When Hewitt and Stephanie left, Peyton sat alone in her den with a sealed envelope Tommy brought from school.
The windows were blackened
mirrors now. The light cast from her desk lamp turned her glass of merlot a shade of magenta. She rolled up the long sleeves of her University of Maine sweatshirt and skimmed the report once, quickly. Then, slowly, she reread the results.
“Mom, what does it say?”
She looked up. Tommy was in the doorway.
“It’s almost eleven o’clock, sweetie. You shouldn’t still be awake.”
“Does it say why it takes me longer than everyone else?”
There was a desperate, pleading look in his eyes that she’d not seen there before. He wanted—needed—an answer to this question.

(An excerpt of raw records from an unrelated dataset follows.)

Lemma con_task_inv n s m t t' info fin :
  Z.of_nat n < 2 ^ 64 - 1 -> con_inv n (s, m) ->
  mo_phase m = Pass -> sv_tasks s !! mo_index m = Some t ->
  note_task t (mo_info m) (mo_isFinished m) = (t', info, fin) ->
  con_inv n (set_tasks (<[mo_index m := t']> (sv_tasks s)) s,
             mkMonitor Pass (S (mo_index m)) fin info (mo_countError m) (mo_countSuccess m)).
Proof.
  intros Hn [HI Hl He Hs Hr Hx Hp Hfin] Hph Hi Hnote. simpl in *.
  destruct (note_counts t t' _ _ _ _ _ _ Hi Hnote Hr) as (Hr' & He' & Hs'); [lia|done|done|].
  split; simpl; try done.
  - rewrite note_task_spec in Hnote. destruct (Z.eqb_spec (m_result t) NoInit) as [E|E].
    { injection Hnote as <- <- <-. rewrite list_insert_id by done. by rewrite set_tasks_id. }
    destruct (noted t); injection Hnote as <- <- <-.
    + rewrite list_insert_id by done. by rewrite set_tasks_id.
    + by apply note_step.
  - by rewrite length_insert.
  - apply lookup_lt_Some in Hi. lia.
  - intros Hf j u Hj Hu. destruct (note_task_noted _ _ _ _ _ _ Hnote Hf) as [Hf0 Hn'].
    apply lookup_insert_cases in Hu as [[_ ->]|[Hne Hu]]; [done|].
    apply (Hp Hf0 j u); [lia|done].
Qed.

Lemma con_step_inv n sm sm' :
  Z.of_nat n < 2 ^ 64 - 1 -> con_inv n sm -> con_step sm sm' -> con_inv n sm'.
Proof.
  intros Hn HI Hstep. revert HI.
  destruct Hstep as [s s' m Hs|sm sm' [s m Hph Hc|s m Hph|s m t t' info fin Hph Hi Hnote|s m Hph Hi]];
    intros HI.
  - destruct HI as [HI Hl He Hsu Hr Hx Hp Hfin]. simpl in *.
    destruct (server_step_good _ _ _ HI Hs) as [HI' [_ Hev]].
    split; simpl; rewrite ?(evolve_count _ _ _ fullId_nonempty Hev); try done.
    + by rewrite <- (Forall2_length _ _ _ Hev).
    + intros Hf i t' Hi Ht'. destruct (evolve_lookup_noted _ _ _ _ Hev Ht') as (t & Ht & Hsame).
      pose proof (Hp Hf i t Hi Ht) as Hno. by rewrite Hsame.
  - destruct HI as [HI Hl He Hsu Hr Hx Hp Hfin]. by split.
  - destruct HI as [HI Hl He Hsu Hr Hx Hp Hfin]. simpl in *. split; simpl; try done; intros; lia.
  - by apply (con_task_inv n s m t).
  - destruct HI as [HI Hl He Hsu Hr Hx Hp Hfin]. simpl in *. rewrite totals_sums. split; simpl; try done.
    destruct (mo_isFinished m); [|done]. intros _. apply lookup_ge_None in Hi.
    split; [done|]. split; [lia|]. rewrite He, Hsu.
    pose proof (count_le (fun t => noted t && failed t) (sv_tasks s)).
    pose proof (count_le (fun t => noted t && succeeded t) (sv_tasks s)).
    split; apply wrapU_id; unfold inU; lia.
Qed.

Lemma con_init_inv tasks (f : F) :
  Forall (fun t => fresh t /\ message_complete t) tasks ->
  con_inv (length tasks) (Server_init tasks f, Monitor_init).
Proof.
  intros Hf.
  assert (Hz : forall P, count (fun t => noted t && P t) tasks = O).
  { intros P. induction Hf as [|t l [(_ & _ & Hr & _) _] Hl IH]; [done|]. unfold count in *.
    rewrite filter_cons, decide_False; [done|]. unfold noted. by rewrite Hr, Z.eqb_refl. }
  split; simpl; rewrite ?Hz; try done; [by apply Server_init_inv|lia].
Qed.

Lemma con_reachable_inv tasks (f : F) sm :
  Forall (fun t => fresh t /\ message_complete t) tasks -> Z.of_nat (length tasks) < 2 ^ 64 - 1 ->
  rtc con_step (Server_init tasks f, Monitor_init) sm -> con_inv (length tasks) sm.
Proof.
  intros Hf Hn Hs. eapply (rtc_preserves con_step); [|exact Hs|by apply con_init_inv].
  intros s1 s2 H1' H2'. by eapply con_step_inv.
Qed.

(** The counters are exact: they add up to the tasks taken note of. *)
Lemma con_totals tasks (f : F) s m :
  Forall (fun t => fresh t /\ message_complete t) tasks -> Z.of_nat (length tasks) < 2 ^ 64 - 1 ->
  rtc con_step (Server_init tasks f, Monitor_init) (s, m) ->
  totals (mo_info m) =
    (Z.of_nat (count (fun t => noted t && failed t) (sv_tasks s)),
     Z.of_nat (count (fun t => noted t && succeeded t) (sv_tasks s))).
Proof.
  intros Hf Hn Hs. destruct (con_reachable_inv _ _ _ Hf Hn Hs) as [_ Hl He Hsu _ _ _ _].
  simpl in *. rewrite totals_sums, He, Hsu.
  pose proof (count_le (fun t => noted t && failed t) (sv_tasks s)).
  pose proof (count_le (fun t => noted t && succeeded t) (sv_tasks s)).
  rewrite !wrapU_id by (unfold inU; lia). done.
Qed.

Lemma count_ext P Q l : Forall (fun t => P t = Q t) l -> count P l = count Q l.
Proof.
  unfold count. induction 1 as [|t l Ht _ IH]; [done|]. rewrite !filter_cons, <- Ht.
  case_decide; simpl; congruence.
Qed.

(** What is known when the loop has ended because a pass found nothing
    unfinished. *)
Lemma con_finished n s m :
  con_inv n (s, m) -> mo_phase m = Finished ->
  length (sv_tasks s) = n /\
  Forall (fun t => m_result t <> NoInit /\ m_node t = None /\ m_doneIp t = "") (sv_tasks s) /\
  mo_countError m = Z.of_nat (count failed (sv_tasks s)) /\
  mo_countSuccess m = Z.of_nat (count succeeded (sv_tasks s)).
Proof.
  intros [HI Hl _ _ _ _ Hp Hfin] Hph.
  destruct (Hfin Hph) as (Hfl & Hidx & He & Hsu). simpl in *.
  assert (Hno : Forall (fun t => noted t = true) (sv_tasks s)).
  { apply Forall_lookup. intros i t Hi. apply (Hp Hfl i t); [|done].
    apply lookup_lt_Some in Hi. lia. }
  split; [done|]. split.
  - apply Forall_forall. intros t Ht. rewrite Forall_forall in Hno. pose proof (Hno t Ht) as Hnt.
    unfold noted in Hnt. apply andb_true_iff in Hnt as [Hnt Hip].
    apply negb_true_iff, Z.eqb_neq in Hnt. split; [done|]. split; [|by destruct (m_doneIp t)].
    destruct (m_node t) as [k|] eqn:Ek; [|done]. by destruct (inv_assigned s HI t k Ht Ek).
  - rewrite He, Hsu. split; f_equal; apply count_ext;
      (eapply Forall_impl; [exact Hno|]); intros t Ht; simpl; by rewrite Ht.
Qed.
Lemma lock_step_sim sa s c m s' c' m' :
  sim sa s c -> lock_step (s, c, m) (s', c', m') ->
  exists sa', rtc (con_step fullId) (sa, m) (sa', m') /\ sim sa' s' c'.
Proof.
  intros Hsim Hstep. inversion Hstep; subst; [by eapply server_run_sim|apply sim_between_inv in Hsim as ->..|].
  - exists s'. split; [done|]. by apply (sim_working []).
  - exists s'. split; [done|]. by constructor.
  - exists s'. split; [done|]. pose proof (sim_releasing nid 0 s') as Hs. rewrite released_0, set_tasks_id in Hs. by apply Hs.
  - eexists. split; [by apply one_handler, st_connect|constructor].
  - eexists. split; [by apply one_handler; eapply st_traffic|constructor].
  - eexists. split; [by apply one_handler, st_close|constructor].
  - eexists. split; [by apply one_handler, st_disk|constructor].
  - match goal with Hm : monitor_step _ _ |- _ =>
      destruct (monitor_step_unnoticed sa _ _ _ _ (sim_unnoticed _ _ _ Hsim) Hm) as (sa' & Hm' & Hs) end.
    exists sa'. split; [by apply rtc_once, con_monitor|].
    destruct Hs as [[-> ->]|(j & -> & ->)]; [done|by apply sim_note].
Qed.
Lemma apex_and_wildcard_share_a_group_witness :
  collect_challenges [Sim.authz_for "a.com"; Sim.authz_for ("*." +:+ "a.com")]
    (demo_world [] []) =
    (Ok [(resolve "a.com",
          {| base_domain := (resolve "a.com").1;
             subdomain := (resolve "a.com").2;
             validations := ["v-a.com"; "v-*.a.com"];
             challenges :=
               [ {| ci_challenge := ci_challenge (demo_ci "a.com");
                    ci_authz := Sim.authz_for "a.com"; ci_domain_name := "a.com" |};
                 {| ci_challenge := ci_challenge (demo_ci "*.a.com");
                    ci_authz := Sim.authz_for ("*." +:+ "a.com");
                    ci_domain_name := "*." +:+ "a.com" |} ] |})],
     demo_world [] []).
Proof.
  apply (apex_and_wildcard_share_a_group (X := Sim.State) "a.com"
           (Sim.authz_for "a.com") (Sim.authz_for ("*." +:+ "a.com"))
           (ci_challenge (demo_ci "a.com")) (ci_challenge (demo_ci "*.a.com"))
           (demo_world [] [])); reflexivity.
Defined.

Lemma missing_dns01_stops_before_dns_witness :
  request_certificate 19 ["a.com"] HttpOnly.start =
    (Raise NoDns01Challenge, mkWorld tt ∅ [EvNewOrder ["a.com"]]).
Proof.
  apply (missing_dns01_stops_before_dns (X := unit) 19 ["a.com"]
           HttpOnly.order HttpOnly.authz HttpOnly.start).
  - reflexivity.
  - left.
  - reflexivity.
Defined.

Lemma create_then_delete_round_trip_witness :
  exists w2,
    delete_txt_record "a.com" "" (Some "v-a.com") (one_record_world [])
      = (Ok tt, w2) /\
    record_ids w2 = record_ids (demo_world [] []).
Proof.
  destruct (create_then_delete_round_trip (X := Sim.State) "a.com" "" "v-a.com"
              (demo_world [] []) (one_record_world []) 1
              (snd (Sim.delete_record "a.com" 1 (ext (one_record_world []))))
              (snd (Sim.delete_record "a.com" 1 (ext (one_record_world [])))))
    as (w2 & Hrun & _ & Hfresh & _).
  - reflexivity.
  - vm_compute. reflexivity.
  - vm_compute. reflexivity.
  - vm_compute. reflexivity.
  - exists w2. split; [exact Hrun|]. apply Hfresh. reflexivity.
Defined.

Lemma delete_txt_record_failure_keeps_handle_witness :
  record_ids
    (snd (delete_txt_record "a.com" "" (Some "v-a.com")
            (one_record_world [Sim.FailDelete])))
  = record_ids (one_record_world [Sim.FailDelete]).
Proof.
  destruct (delete_txt_record_failure_keeps_handle (X := Sim.State)
              "a.com" "" (Some "v-a.com") (one_record_world [Sim.FailDelete]) 1)
    as [Hdel _].
  - vm_compute. reflexivity.
  - rewrite (Hdel (ProviderError "delete")
               (ext (one_record_world [Sim.FailDelete]))); reflexivity.
Defined.

Lemma empty_value_handle_is_not_deleted_witness :
  record_ids
    (snd (delete_txt_record "a.com" "" (Some "")
            (snd (create_txt_record "a.com" "" "" (demo_world [] [])))))
    !! "_acme-challenge:" = Some 1.
Proof.
  destruct (empty_value_handle_is_not_deleted (X := Sim.State) "a.com" ""
              (demo_world [] [])
              (snd (create_txt_record "a.com" "" "" (demo_world [] []))) 1)
    as [Hrun Hkey].
  - vm_compute. reflexivity.
  - reflexivity.
  - rewrite Hrun. exact Hkey.
Defined.

Lemma cleanup_refreshes_only_after_deleting_all_witness :
  trace (snd (cleanup_old_challenge_records "a.com" "" dup_world)) =
    [EvEnter (MCleanup "a.com" "");
     EvOvhList "a.com" "_acme-challenge";
     EvOvhDelete "a.com" 1; EvOvhDelete "a.com" 2;
     EvOvhRefresh "a.com";
     EvLeave (MCleanup "a.com" "")].
Proof.
  destruct (cleanup_refreshes_only_after_deleting_all (X := Sim.State) "a.com" ""
              dup_world [1; 2] (ext dup_world)) as (_ & Hall & _).
  - vm_compute. reflexivity.
  - destruct (all_return (ovh_delete_record (_get_zone "a.com")) [1; 2]
                (ext dup_world)) as [x2|] eqn:Hx; [|vm_compute in Hx; discriminate].
    rewrite (Hall x2 ltac:(done) eq_refl). reflexivity.
Defined.

Lemma create_phase_creates_every_value_witness :
  demo_created = expected_records demo_groups /\
  (forall b s v, (b, s, v) ∈ demo_created ->
     is_Some (record_ids (demo_created_world [] [])
                !! (record_name_of s +:+ ":" +:+ v))).
Proof.
  destruct (create_phase_creates_every_value (X := Sim.State) demo_groups
              (demo_world [] []) (demo_created_world [] []) demo_created)
    as (Hcreated & _ & Hkeys).
  - vm_compute. reflexivity.
  - split; [exact Hcreated | exact Hkeys].
Defined.

Lemma create_failure_skips_teardown_witness :
  fst (request_certificate 19 demo_domains (demo_world [Sim.FailCreate] []))
    = Raise (External (ProviderError "create")).
Proof.
  destruct (create_failure_skips_teardown (X := Sim.State) 19 demo_domains
              demo_order demo_groups
              {[("a.com", EmptyString)]}
              (External (ProviderError "create"))
              (demo_world [Sim.FailCreate] [])
              (snd (client_new_order demo_domains (demo_world [Sim.FailCreate] [])))
              (snd (client_new_order demo_domains (demo_world [Sim.FailCreate] [])))
              (snd (cleanup_phase demo_groups
                      (snd (client_new_order demo_domains
                              (demo_world [Sim.FailCreate] [])))))
              (snd (create_phase demo_groups
                      (snd (cleanup_phase demo_groups
                              (snd (client_new_order demo_domains
                                      (demo_world [Sim.FailCreate] []))))))))
    as [Hrun _].
  - reflexivity.
  - vm_compute. reflexivity.
  - vm_compute. reflexivity.
  - vm_compute. reflexivity.
  - rewrite Hrun. reflexivity.
Defined.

The report was nearly twenty pages long, had been completed by Dr. Michael Thompson, an educational consultant, and deemed Tommy to have above-average intelligence. The final diagnosis explained a lot.
“Come here, sweetie.”
He came closer, and she lifted her ten-year-old onto her lap like he was three again.
“Do you know what dyslexia is?”
Twenty-One
Saturday at 5:30 p.m., Peyton climbed out of her Jeep Wrangler and walked with Tommy toward her mother’s home, toting a bottle of merlot.
The sun was still high overhead. Summer was a reprieve for those living in a region where winters began in October and ended in mid-April, and darkness during winter months often fell before 4 p.m. For those who loved the outdoors, Aroostook County summers—when the sun rose before 4 a.m. and temps rarely cracked eighty-five—made the winters worth it.
She paused at the front door and exhaled.
“What’s wrong, Mom?” Tommy said. “Don’t you want to see Gram?”
“Of course, sweetie.” But her mind was elsewhere, and she wished she were as well: she hadn’t heard from Pete Dye since the previous night’s dinner date, she was tired from the events of the week, and a night at home would’ve been nice. But sometimes you do things for family.
She didn’t knock. She turned the doorknob, and they entered.
Seated at the kitchen table, smiling at something Lois had just said, was the detective she’d seen for the first time in the conference room at Garrett Station during the meeting between Sherry St. Pierre-Duvall and Stephanie DuBois.